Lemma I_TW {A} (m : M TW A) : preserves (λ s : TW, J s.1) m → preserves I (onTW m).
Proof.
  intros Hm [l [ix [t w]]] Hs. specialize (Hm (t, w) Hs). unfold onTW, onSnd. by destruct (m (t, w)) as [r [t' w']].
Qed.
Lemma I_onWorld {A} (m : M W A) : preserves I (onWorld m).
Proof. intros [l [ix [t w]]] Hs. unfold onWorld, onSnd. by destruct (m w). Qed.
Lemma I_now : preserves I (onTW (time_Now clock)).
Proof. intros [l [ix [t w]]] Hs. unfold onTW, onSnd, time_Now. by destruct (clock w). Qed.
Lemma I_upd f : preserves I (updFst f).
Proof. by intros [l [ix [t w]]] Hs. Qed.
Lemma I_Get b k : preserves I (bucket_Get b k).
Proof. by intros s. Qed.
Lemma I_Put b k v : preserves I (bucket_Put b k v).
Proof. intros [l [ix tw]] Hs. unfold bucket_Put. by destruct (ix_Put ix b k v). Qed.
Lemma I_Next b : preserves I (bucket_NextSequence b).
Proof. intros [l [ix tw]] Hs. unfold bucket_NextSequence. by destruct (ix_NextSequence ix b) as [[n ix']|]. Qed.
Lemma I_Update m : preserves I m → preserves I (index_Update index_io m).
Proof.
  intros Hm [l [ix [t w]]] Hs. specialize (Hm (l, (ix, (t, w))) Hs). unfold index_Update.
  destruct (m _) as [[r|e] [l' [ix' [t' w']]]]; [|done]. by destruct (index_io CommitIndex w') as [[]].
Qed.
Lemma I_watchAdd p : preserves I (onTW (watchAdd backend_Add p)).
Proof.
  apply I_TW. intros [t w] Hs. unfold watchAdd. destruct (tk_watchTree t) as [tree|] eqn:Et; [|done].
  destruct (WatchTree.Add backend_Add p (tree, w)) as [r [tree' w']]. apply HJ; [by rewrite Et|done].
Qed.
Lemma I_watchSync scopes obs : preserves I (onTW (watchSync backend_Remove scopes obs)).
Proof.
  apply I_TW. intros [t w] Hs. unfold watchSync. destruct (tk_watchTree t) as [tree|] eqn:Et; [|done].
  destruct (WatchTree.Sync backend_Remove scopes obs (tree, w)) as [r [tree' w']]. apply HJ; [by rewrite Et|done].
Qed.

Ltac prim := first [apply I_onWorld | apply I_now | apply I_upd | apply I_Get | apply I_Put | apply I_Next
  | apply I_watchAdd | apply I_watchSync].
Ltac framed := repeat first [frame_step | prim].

* * *

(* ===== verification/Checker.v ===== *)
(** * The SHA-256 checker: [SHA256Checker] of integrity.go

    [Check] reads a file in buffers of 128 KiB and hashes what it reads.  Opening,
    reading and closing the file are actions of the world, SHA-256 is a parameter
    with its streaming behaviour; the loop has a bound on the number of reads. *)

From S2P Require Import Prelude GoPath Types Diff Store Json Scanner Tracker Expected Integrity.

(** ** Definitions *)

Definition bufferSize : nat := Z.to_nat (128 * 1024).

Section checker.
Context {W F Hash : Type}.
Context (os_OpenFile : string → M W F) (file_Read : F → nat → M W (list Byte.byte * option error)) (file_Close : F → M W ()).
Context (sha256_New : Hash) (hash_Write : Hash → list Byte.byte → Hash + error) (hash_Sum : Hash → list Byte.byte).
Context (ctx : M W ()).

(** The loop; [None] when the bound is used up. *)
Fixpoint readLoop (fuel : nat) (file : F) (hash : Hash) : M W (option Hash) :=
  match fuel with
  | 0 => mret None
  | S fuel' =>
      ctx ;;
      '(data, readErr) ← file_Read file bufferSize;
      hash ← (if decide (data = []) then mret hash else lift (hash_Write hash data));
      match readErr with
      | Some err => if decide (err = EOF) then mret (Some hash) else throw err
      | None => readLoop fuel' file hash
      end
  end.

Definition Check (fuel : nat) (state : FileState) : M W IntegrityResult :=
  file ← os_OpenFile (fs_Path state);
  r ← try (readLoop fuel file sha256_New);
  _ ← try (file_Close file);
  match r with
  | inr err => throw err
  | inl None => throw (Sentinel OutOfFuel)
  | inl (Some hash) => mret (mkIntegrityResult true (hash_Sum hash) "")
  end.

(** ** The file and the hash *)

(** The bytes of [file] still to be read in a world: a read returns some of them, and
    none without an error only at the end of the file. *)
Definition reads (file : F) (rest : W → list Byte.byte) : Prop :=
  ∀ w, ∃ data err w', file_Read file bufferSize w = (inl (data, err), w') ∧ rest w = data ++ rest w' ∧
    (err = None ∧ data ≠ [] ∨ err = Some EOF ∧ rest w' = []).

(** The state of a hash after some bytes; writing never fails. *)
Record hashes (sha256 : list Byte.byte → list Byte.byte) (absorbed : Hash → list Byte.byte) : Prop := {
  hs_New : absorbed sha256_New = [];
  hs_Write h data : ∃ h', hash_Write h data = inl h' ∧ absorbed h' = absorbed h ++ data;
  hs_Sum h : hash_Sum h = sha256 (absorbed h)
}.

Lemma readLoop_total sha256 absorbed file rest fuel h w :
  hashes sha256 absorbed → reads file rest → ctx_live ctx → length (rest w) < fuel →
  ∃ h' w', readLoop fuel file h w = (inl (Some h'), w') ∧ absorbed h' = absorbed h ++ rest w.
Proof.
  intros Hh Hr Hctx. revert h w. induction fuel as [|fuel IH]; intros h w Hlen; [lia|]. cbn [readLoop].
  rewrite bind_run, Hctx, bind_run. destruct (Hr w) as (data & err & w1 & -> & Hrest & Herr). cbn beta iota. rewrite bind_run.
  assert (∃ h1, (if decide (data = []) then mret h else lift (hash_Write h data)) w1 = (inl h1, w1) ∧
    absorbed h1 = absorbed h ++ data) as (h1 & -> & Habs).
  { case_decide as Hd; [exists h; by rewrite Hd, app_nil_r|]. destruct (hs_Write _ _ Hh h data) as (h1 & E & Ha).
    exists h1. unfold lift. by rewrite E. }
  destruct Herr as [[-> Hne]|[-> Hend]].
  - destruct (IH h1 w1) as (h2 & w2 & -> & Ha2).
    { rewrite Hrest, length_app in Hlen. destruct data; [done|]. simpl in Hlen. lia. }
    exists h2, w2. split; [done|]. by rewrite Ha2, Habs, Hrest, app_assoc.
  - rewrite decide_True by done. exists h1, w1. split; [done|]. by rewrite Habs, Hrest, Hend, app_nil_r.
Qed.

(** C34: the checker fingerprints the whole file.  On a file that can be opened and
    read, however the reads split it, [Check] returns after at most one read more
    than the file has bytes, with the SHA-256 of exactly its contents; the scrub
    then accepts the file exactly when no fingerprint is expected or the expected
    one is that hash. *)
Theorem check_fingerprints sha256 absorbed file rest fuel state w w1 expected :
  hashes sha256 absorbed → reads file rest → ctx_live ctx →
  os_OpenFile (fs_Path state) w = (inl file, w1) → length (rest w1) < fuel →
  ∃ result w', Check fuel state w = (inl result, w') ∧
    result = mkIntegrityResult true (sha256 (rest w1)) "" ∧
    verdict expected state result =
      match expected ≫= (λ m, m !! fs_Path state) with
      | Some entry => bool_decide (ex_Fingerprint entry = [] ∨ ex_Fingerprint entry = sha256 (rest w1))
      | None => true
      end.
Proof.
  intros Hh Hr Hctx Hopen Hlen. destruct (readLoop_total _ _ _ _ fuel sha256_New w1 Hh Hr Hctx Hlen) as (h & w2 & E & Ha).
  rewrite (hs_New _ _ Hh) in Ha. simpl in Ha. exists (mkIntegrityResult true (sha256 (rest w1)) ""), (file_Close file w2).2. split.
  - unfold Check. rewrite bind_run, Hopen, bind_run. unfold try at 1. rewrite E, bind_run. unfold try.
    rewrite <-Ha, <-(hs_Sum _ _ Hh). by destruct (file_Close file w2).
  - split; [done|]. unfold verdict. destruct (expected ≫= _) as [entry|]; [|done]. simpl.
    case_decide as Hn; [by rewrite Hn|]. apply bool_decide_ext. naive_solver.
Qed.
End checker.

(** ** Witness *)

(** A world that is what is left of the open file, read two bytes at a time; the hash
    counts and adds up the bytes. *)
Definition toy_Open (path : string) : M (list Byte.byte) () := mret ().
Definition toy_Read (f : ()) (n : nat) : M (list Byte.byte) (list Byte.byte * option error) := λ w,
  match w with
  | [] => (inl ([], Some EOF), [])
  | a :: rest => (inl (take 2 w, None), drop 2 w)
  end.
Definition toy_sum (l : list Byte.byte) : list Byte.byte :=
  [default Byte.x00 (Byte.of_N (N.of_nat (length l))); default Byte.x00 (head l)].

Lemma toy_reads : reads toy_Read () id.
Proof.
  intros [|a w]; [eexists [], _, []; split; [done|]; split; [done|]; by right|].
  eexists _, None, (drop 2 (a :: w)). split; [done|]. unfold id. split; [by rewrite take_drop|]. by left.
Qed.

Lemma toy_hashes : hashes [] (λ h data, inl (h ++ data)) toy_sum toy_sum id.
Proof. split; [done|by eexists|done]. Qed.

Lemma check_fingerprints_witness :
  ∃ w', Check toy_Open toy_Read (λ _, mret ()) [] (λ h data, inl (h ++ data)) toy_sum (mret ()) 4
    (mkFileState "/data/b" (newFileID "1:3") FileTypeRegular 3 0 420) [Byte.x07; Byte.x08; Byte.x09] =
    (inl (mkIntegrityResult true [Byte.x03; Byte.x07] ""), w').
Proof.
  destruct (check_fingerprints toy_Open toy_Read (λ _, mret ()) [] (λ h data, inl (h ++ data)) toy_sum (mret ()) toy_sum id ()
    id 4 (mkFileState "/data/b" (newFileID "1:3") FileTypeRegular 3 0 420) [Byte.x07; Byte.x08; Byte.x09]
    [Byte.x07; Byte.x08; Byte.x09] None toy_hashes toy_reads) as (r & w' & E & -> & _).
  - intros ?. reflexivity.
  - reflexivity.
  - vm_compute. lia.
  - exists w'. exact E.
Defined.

→ Instructions for the task:
Out of the data above, give again only the lines starting at the one holding "err => throw err" and ending at the one holding "(** The bytes", unchanged.

→ Task solution:
  | inr err => throw err
  | inl None => throw (Sentinel OutOfFuel)
  | inl (Some hash) => mret (mkIntegrityResult true (hash_Sum hash) "")
  end.

(** ** The file and the hash *)

(** The bytes of [file] still to be read in a world: a read returns some of them, and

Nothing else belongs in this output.